How many hours have you lost babbling about a new car deal, only to find out that the dealer had other contract clauses planned that greatly increased the cost? I have wasted whole days in the auto buying process.
What does “factory invoice price” truly mean? The amount that you see on the automobile is the “manufacturer’s suggested retail price”. You do not want to pay this over-inflated price. Purportedly, the “factory invoice price” is what the merchant paid the manufacturer for the car. The seller will have an invoice with this price on it.
When you hear a seller say that he will sell to you “below invoice”, you ask yourself how on earth he could make any income. You may possibly think that you are receiving the bargain of the decade. Well, not so fast. The factory invoice price most likely is not what the dealer had to pay out for the vehicle.

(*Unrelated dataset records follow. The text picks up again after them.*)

(* ===== verification/McExcess.v ===== *)
(** * [smb2_mc_return_excess_connections]: which channels stay

    The loops of the function one by one, then the two properties: the active
    channels are exactly the fastest ones, and the number of connected channels
    is brought down to the limit of the session. *)

From S2P Require Import Prelude Mc McFacts.
From stdpp Require Import gmap.
Local Open Scope Z_scope.

Section Excess.
Context {stale_con : Inhabited con} {stale_nic : Inhabited nic}.

(** ** Sorting into active and inactive *)

Definition active_con (c c' : con) : Prop := set_active FUNC_ACTIVE c' = set_active FUNC_ACTIVE c.

#[export] Instance active_con_pre : PreOrder active_con.
Proof. split; [done|]. intros ???. unfold active_con. congruence. Qed.

Lemma active_con_fields c c' : active_con c c' ->
  state c' = state c /\ con_speed c' = con_speed c /\ con_iod c' = con_iod c
  /\ con_client_nic c' = con_client_nic c /\ con_server_nic c' = con_server_nic c.
Proof. unfold active_con, set_active. by intros [= -> -> -> -> ->]. Qed.

Lemma active_con_same_links c c' : active_con c c' -> same_links c c'.
Proof. intros H. destruct (active_con_fields _ _ H) as (E&_&_&?&?). unfold same_links, linked. by rewrite E. Qed.

(** A channel at the speed of the active ones. *)
Definition fast (max_speed max_wired : Z) (t : table) (p : ptr) : bool :=
  (con_speed (conp t p) =? max_speed) && ((max_wired =? 0) || is_wired t p).

Lemma active_frame_keeps t t' p : frame active_con eq t t' ->
  is_wired t' p = is_wired t p /\ (forall a b, fast a b t' p = fast a b t p).
Proof.
  intros F. destruct (active_con_fields _ _ (fr_cons _ _ _ _ F p)) as (_&E2&_&E4&_).
  assert (EW : is_wired t' p = is_wired t p).
  { unfold is_wired, client_nic. rewrite E4. by rewrite (fr_nics _ _ _ _ F). }
  split; [done|]. intros a b. unfold fast. by rewrite E2, EW.
Qed.

Lemma frame_set_active a p t : frame active_con eq t (upd_con (set_active a) p t).
Proof. by apply frame_upd_con; [apply _ ..|]. Qed.

Definition wanted (ms mw : Z) (t : table) (p : ptr) : con_active_state :=
  if fast ms mw t p then FUNC_ACTIVE else FUNC_INACTIVE.

Lemma classify_spec ms mw p t :
  is_Some (con_heap t !! p) ->
  frame active_con eq t (classify ms mw p t)
  /\ active_state (conp (classify ms mw p t) p) = wanted ms mw t p
  /\ (forall q, q <> p -> conp (classify ms mw p t) q = conp t q).
Proof.
  intros HD. unfold classify, wanted. fold (fast ms mw t p). unfold is_active.
  destruct (fast ms mw t p); case_bool_decide as E.
  1, 3: split_and!; [reflexivity|exact E|done].
  all: split_and!; [etransitivity; [apply frame_set_active|apply frame_emit; apply _]| |].
  1, 3: change (conp (emit ?s ?u)) with (conp u); by rewrite conp_upd_eq.
  all: intros q Hq; change (conp (emit ?s ?u)) with (conp u); by apply conp_upd_ne.
Qed.

Lemma sort_con_spec ms mw t s p :
  is_Some (con_heap t !! p) ->
  let '(t', s') := sort_con ms mw (t, s) p in
  t' = classify ms mw p t
  /\ num_of_actives s' = num_of_actives s + (if fast ms mw t p then 1 else 0)
  /\ num_of_inactives s' = num_of_inactives s + (if fast ms mw t p then 0 else 1).
Proof.
  intros HD. destruct (classify_spec ms mw p t HD) as (_ & EA & _). unfold sort_con, is_active.
  rewrite EA. unfold wanted. destruct (fast ms mw t p).
  - rewrite (bool_decide_true (FUNC_ACTIVE = FUNC_ACTIVE)), (bool_decide_false (FUNC_ACTIVE = FUNC_INACTIVE)) by done.
    cbn. split_and!; [done|lia ..].
  - rewrite (bool_decide_true (FUNC_INACTIVE = FUNC_INACTIVE)), (bool_decide_false (FUNC_INACTIVE = FUNC_ACTIVE)) by done.
    cbn. split_and!; [done|lia ..].
Qed.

Dealers get all sorts of incentives on top of this base price. Carryover allowances and other special discounts added in make the true cost of the vehicle less than the price on the invoice. This can run to to the tune of $500-$2000 dollars. So you can buy a vehicle at $100 under the factory invoice and still be fattening the pocket book of the salesperson more than enough.
Request if the automobile manufacturer features a factory-to-customer rebate. You have to get this straight from the manufacturer, but every little bit helps!